“You poor little Bettykins!” sighed Joyce, sympathetically. “It’s too bad you can’t have the measles all over again with us, here at the house party. It really isn’t a bit bad now. I am enjoying it immensely.”
As she spoke there was the sound of a horse’s hoofs in the avenue, and a moment later a shrill whistle sounded under the window.
“Hello, Measles,” shouted a merry voice.
“It’s Rob!” exclaimed Lloyd. “Hello yourself!” she called back, laughingly. “Come in and have some, won’t you?”
“No, thank you,” he answered. “You are too generous. But I say, Lloyd, let down a basket or something, won’t you? I’ve got a surprise here for you all.”
“Take the scrap-basket, Betty,” said Lloyd, excitedly pointing to a fancy little basket made of braided sweet grass, and tied with many bows. “My skipping-rope is in the closet. You can let it down by that if you tie it to the handles.”
A moment later Betty’s smiling face appeared at the window, and the basket was lowered to the boy on the horse below.
“I can’t reach it without standing up on the saddle,” called Rob. “Whoa, there, Ben! Easy, old boy!” With feet wide apart to balance himself, Rob carefully dropped something from the basket he carried on his arm to the one that Betty dangled on a level with his eyes.
“One for you, too, Betty,” the girls heard him say, but he had cantered off down the avenue before they discovered what it was he had left for them.
Betty carefully drew the basket in, fearful lest the rope might slip, for “the surprise” was heavy. As she landed it safely and turned the basket over on the floor, out rolled four fat little fox-terrier puppies.
“What darlings!” cried Lloyd, springing off her cot to catch up one of the plump little things as it sprawled toward her on its awkward paws. “They are so much alike we’ll never be able to tell them apart unless we tie different coloured ribbons on them. I’m going to name mine Bob after Robby, ’cause he gave them to us.”

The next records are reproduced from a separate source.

Lemma ring_distinct k y rest l r : t = fill k (Node y rest l r) → NoDup (y :: rest) ∧ ∀ z, z ∈ y :: rest → 0 < least_addr m ≤ z.
Proof.
  intros Et. assert (nodes t ≡ₚ (y :: rest) ++ nodes l ++ nodes r ++ ctx_nodes k) as E by (rewrite Et, fill_nodes; cbn [nodes]; solve_Permutation).
  split; [rewrite E in Hnodup; apply NoDup_app in Hnodup; apply Hnodup|]. intros z Hz. apply Hle. rewrite E, elem_of_app. by left.
Qed.

Lemma remove_chained k x y r1 r2 l r : t = fill k (Node y (r1 ++ x :: r2) l r) → removed x.
Proof.
  intros Et. destruct (group_remove i x y r1 r2) as (c & E1 & E2). set (f := hd y r2) in *. set (q := List.last r1 y) in *.
  set (us := [(bk f, q); (fd q, f)]) in *. set (t' := fill k (Node y (r1 ++ r2) l r)).
  set (o := (slot h k, y) :: (parent y, above h k) :: (child y 0, root l) :: (child y 1, root r) :: tcells i y l ++ tcells i y r ++ ctx_cells i h k).
  assert (bin_cells i h t ≡ₚ [(fd q, x); (bk x, q); (fd x, f); (bk f, x)] ++ node_cells i x 0 0 0 ++ c ++ o) as F1.
  { rewrite Et, fill_cells. unfold o. cbn [root tcells]. rewrite E1. generalize (node_cells i x 0 0 0). intros g. solve_Permutation. }
  assert (bin_cells i h t' ≡ₚ us ++ c ++ o) as F2 by (unfold t'; rewrite fill_cells; unfold o; cbn [root tcells]; rewrite E2; solve_Permutation).
  assert (x :: nodes t' ≡ₚ nodes t) as Hnn by (rewrite Et; unfold t'; rewrite !fill_nodes; cbn [nodes]; solve_Permutation).
  destruct (others x t' Hnn) as (_ & Hk' & Hin). pose proof (ring_distinct k y _ l r Et) as [Hr Hrl].
  pose proof Hsat as H. rewrite F1 in H. apply sat_app in H as [H1 H]. apply sat_app in H as [H2 Hc]. unfold node_cells in H2. rewrite !sat_cons in H1. rewrite !sat_cons in H2.
  destruct H1 as (H1 & H3 & H4 & H5 & _), H2 as (_ & H2 & _). simpl in H1, H2, H3, H4, H5.
  apply NoDup_cons in Hr as [Hy Hr]. apply NoDup_app in Hr as (_ & Hr1 & Hr2). apply NoDup_cons in Hr2 as [Hr2 _].
  assert (q ≠ x).
  { unfold q. intros E. destruct r1 as [|z r1 _] using rev_ind; [simpl in E; apply Hy; rewrite E; left|]. rewrite List.last_last in E.
    apply (Hr1 z); [apply elem_of_app; right; left|rewrite E; left]. }
  assert (f ∈ y :: r1 ++ x :: r2) as Hf by (unfold f; destruct r2; simpl; rewrite ?elem_of_cons, ?elem_of_app, ?elem_of_cons; auto).
  exists us, t'. split_and!.
  - unfold unlink_large_chunk, replacement. rewrite H2, H3, H4, H1, H5, (proj2 (Z.eqb_neq q x)), !Z.eqb_refl by done. simpl. unfold ok_address.
    rewrite (proj2 (Z.leb_le _ _)) by apply (Hrl f Hf). simpl. pose proof (fill_not_leaf (FL y (r1 ++ r2) r) k l) as Hnl.
    change (fill (FL y (r1 ++ r2) r :: k) l) with t' in Hnl. destruct t'; done.
  - intros a Ha. apply Hin. rewrite <- bin_keys, F2, fmap_app, elem_of_app. by left.
  - done.
  - destruct (trie_fill _ _ _ k (Node y (r1 ++ x :: r2) l r) ltac:(done) ltac:(rewrite <- Et; exact Htrie)) as (lo' & n' & Ht & Hf'). apply Hf'.
    simpl in Ht |- *. rewrite Forall_app, Forall_cons_iff in Ht. rewrite Forall_app. tauto.
  - eapply sat_rewrite; [exact F2|rewrite bin_keys; done|done].
Qed.

Lemma trie_at k u : u ≠ Leaf → t = fill k u → ∃ lo' n', trie (chunksize (mem m)) lo' n' u ∧ ∀ t', trie (chunksize (mem m)) lo' n' t' → trie (chunksize (mem m)) lo n (fill k t').
Proof. intros Hu Et. apply (trie_fill _ _ _ _ u Hu). rewrite <- Et. done. Qed.

Lemma remove_first k x r r1 l tr : t = fill k (Node x (r1 ++ [r]) l tr) → removed x.
Proof.
  intros Et. destruct (group_rotate i x r r1) as (c & E1 & E2). set (f := hd r r1) in *.
  set (us := [(bk f, r); (fd r, f)]) in *. set (t' := fill k (Node r r1 l tr)).
  set (keep := [(slot h k, x); (index x, i); (child x 0, root l); (child x 1, root tr); (child r 0, 0); (child r 1, 0)] ++ c ++ ctx_cells i h k ++ tcells i x l ++ tcells i x tr).
  assert (bin_cells i h t ≡ₚ [(fd x, f); (bk x, r); (parent x, above h k); (parent r, 0)] ++ [(bk f, x); (fd r, x)] ++ keep) as F1.
  { rewrite Et, fill_cells. unfold keep. cbn [root tcells]. rewrite E1. solve_Permutation. }
  assert (x :: nodes t' ≡ₚ nodes t) as Hnn by (rewrite Et; unfold t'; rewrite !fill_nodes; cbn [nodes]; solve_Permutation).
  destruct (others x t' Hnn) as (Hkx & Hk' & Hin). pose proof (ring_distinct k x _ l tr Et) as [Hr Hrl]. pose proof (above_pos k _ _ _ _ Et) as Habove.
  assert (NoDup ((us ++ keep).*1)) as Hnd.
  { rewrite <- bin_keys, F1, fmap_app in Hkeys. apply NoDup_app in Hkeys as (_ & _ & H). exact H. }
  pose proof Hsat as H. rewrite F1 in H. apply sat_app in H as [H1 H]. apply sat_app in H as [H2 Hkeep]. rewrite !sat_cons in H1. rewrite !sat_cons in H2.
  destruct H1 as (H1 & H3 & H4 & _), H2 as (H2 & H5 & _). simpl in H1, H2, H3, H4, H5.
  apply NoDup_cons in Hr as [Hx _]. assert (r ≠ x) by (intros ->; apply Hx, elem_of_app; right; left).
  assert (f ∈ x :: r1 ++ [r]) as Hf by (unfold f; destruct r1; simpl; rewrite ?elem_of_cons, ?elem_of_app; auto).
  assert (replacement x m = Ok (r, puts m us)) as Hrep.
  { unfold replacement. rewrite H1, H3, H2, H5, (proj2 (Z.eqb_neq r x)), !Z.eqb_refl by done. simpl. unfold ok_address. rewrite (proj2 (Z.leb_le _ _)) by apply (Hrl f Hf). done. }
  destruct (relink_spec gm i (puts m us) x k r r1 l tr) as (us' & R1 & R2 & R3); fold h; try change (fill k (Node r r1 l tr)) with t'.
  - change (mem (puts m us)) with (writes (mem m) us). pose proof (sat_writes _ _ _ Hnd Hkeep) as Hw. rewrite E2. fold us.
    unfold keep in Hw. rewrite !sat_app, !sat_cons in Hw. rewrite !sat_cons, !sat_app, !sat_cons. tauto.
  - done.
  - rewrite Hnn. done.
  - apply Hle. rewrite <- Hnn. left.
  - intros z Hz. apply Hle. rewrite <- Hnn. by right.
  - fold h in R1, R2, R3. exists (us ++ us'), t'. split_and!.
    + unfold unlink_large_chunk. rewrite Hrep, H4. simpl. rewrite (proj2 (Z.eqb_neq (above h k) 0)) by lia. simpl. rewrite R1, puts_app.
      pose proof (fill_not_leaf (FL r r1 tr) k l) as Hnl. change (fill (FL r r1 tr :: k) l) with t' in Hnl. destruct t'; done.
    + intros a. rewrite fmap_app, elem_of_app. intros [Ha|Ha]; [|auto]. rewrite <- bin_keys, F1, !fmap_app, !elem_of_app. right. left. exact Ha.
    + done.
    + destruct (trie_at k (Node x (r1 ++ [r]) l tr) ltac:(done) Et) as (lo' & n' & Ht & Hf'). apply Hf'. simpl in Ht |- *. rewrite Forall_app, Forall_cons_iff in Ht.
      destruct Ht as (Ha & (Hb & Hc & _) & Hd). rewrite Hc. split_and!; try lia; done.
    + rewrite <- writes_app. exact R3.
Qed.

Lemma remove_leaf k x : t = fill k (Node x [] Leaf Leaf) → removed x.
Proof.
  intros Et. set (t' := fill k Leaf).
  assert (bin_cells i h t ≡ₚ [(fd x, x); (bk x, x); (parent x, above h k); (child x 0, 0); (child x 1, 0)] ++ (slot h k, x) :: (index x, i) :: ctx_cells i h k) as F1.
  { rewrite Et, fill_cells. cbn. solve_Permutation. }
  assert (x :: nodes t' ≡ₚ nodes t) as Hnn by (rewrite Et; unfold t'; rewrite !fill_nodes; done).
  assert (nodes t' ≡ₚ ctx_nodes k) as Hc by (unfold t'; rewrite fill_nodes; done).
  destruct (others x t' Hnn) as (_ & Hk' & Hin). pose proof (above_pos k _ _ _ _ Et) as Habove.
  pose proof Hsat as H. rewrite F1 in H. apply sat_app in H as [H1 H]. rewrite !sat_cons in H1. destruct H1 as (H1 & H2 & H3 & H4 & H5 & _). simpl in H1, H2, H3, H4, H5.
  assert (0 < least_addr m ≤ x) by (apply Hle; rewrite <- Hnn; left).
  destruct (relink_none gm i m x k) as (R1 & R2 & R3); fold h; try change (fill k Leaf) with t'.
  - done.
  - lia.
  - rewrite <- Hnn, Hc in Hnodup. apply NoDup_cons in Hnodup. apply Hnodup.
  - intros z Hz. apply Hle. rewrite <- Hnn, Hc. by right.
  - rewrite <- Hc. done.
  - fold h in R1, R2, R3. exists [(slot h k, 0)], t'. split_and!; [| |done| |done].
    + assert (replacement x m = Ok (0, m)) as Hrep.
      { unfold replacement. rewrite H2, Z.eqb_refl. cbn [negb]. rewrite H5. change (0 =? 0) with true. cbn [negb]. rewrite H4. done. }
      unfold unlink_large_chunk. rewrite Hrep, H3. simpl. rewrite (proj2 (Z.eqb_neq (above h k) 0)) by lia. simpl. exact R1.
    + intros a Ha. apply Hin. rewrite Hc. simpl in Ha. apply elem_of_cons in Ha as [->|[]%elem_of_nil]. done.
    + destruct (trie_at k (Node x [] Leaf Leaf) ltac:(done) Et) as (lo' & n' & _ & Hf'). apply Hf'. done.
Qed.

(** The frame of a lone node, with another ring in its place. *)
Definition refit (f : frame) (y : Z) (rest : list Z) : frame :=
  match f with FL _ _ r => FL y rest r | FR _ _ l => FR y rest l end.

Lemma refit_trie sz lo' n' f k0 y rest :
  trie sz lo' n' (plug (fill k0 (Node y rest Leaf Leaf)) f) → trie sz lo' n' (plug (fill k0 Leaf) (refit f y rest)).
Proof.
  intros Ht. assert (lo' ≤ sz y < lo' + 2 ^ Z.of_nat n') as Hy.
  { apply (trie_elem _ _ _ _ _ Ht). rewrite plug_nodes, fill_nodes, !elem_of_app. left. left. left. }
  assert (fill k0 (Node y rest Leaf Leaf) ≠ Leaf) as Hne.
  { destruct k0 as [|g k0]; [done|]. apply fill_not_leaf. }
  destruct f as [x' rs o|x' rs o]; simpl in Ht |- *; destruct Ht as (_ & _ & Ht); destruct n' as [|n']; try (destruct Ht as [E1 E2]; try rewrite E1 in Hne; try rewrite E2 in Hne; done).
  - destruct Ht as [Hl Hr]. destruct (trie_fill _ _ _ k0 (Node y rest Leaf Leaf) ltac:(done) Hl) as (lo1 & n1 & (_ & Hfa & _) & Hfill). split_and!; try done; try lia. apply Hfill. done.
  - destruct Ht as [Hl Hr]. destruct (trie_fill _ _ _ k0 (Node y rest Leaf Leaf) ltac:(done) Hr) as (lo1 & n1 & (_ & Hfa & _) & Hfill). split_and!; try done; try lia. apply Hfill. done.
Qed.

“Let’s name them all that,” said Betty. “We’ll be taking them away to different places soon, so it will not make any difference.” The suggestion was received with applause, and Eugenia sent Eliot to her trunk for a piece of pale green ribbon. “I’m going to have my Bob’s necktie match my room,” she said.
“We’ll all do that, too,” said Joyce, and in a few minutes the four Bobs were frisking clumsily over the floor, in their respective bows of pink, yellow, blue, and green. They afforded the girls entertainment all that afternoon, and in the evening there was another surprise.
In the starlight, when it was dark enough for the blinds and shutters to be all thrown open in their rooms, they heard a carriage coming down the avenue. It, too, stopped under the window, and in a moment they recognised the twang of Malcolm’s banjo and Miss Allison’s guitar. “It’s a serenade,” called Eugenia. “What a good alto voice Keith has!”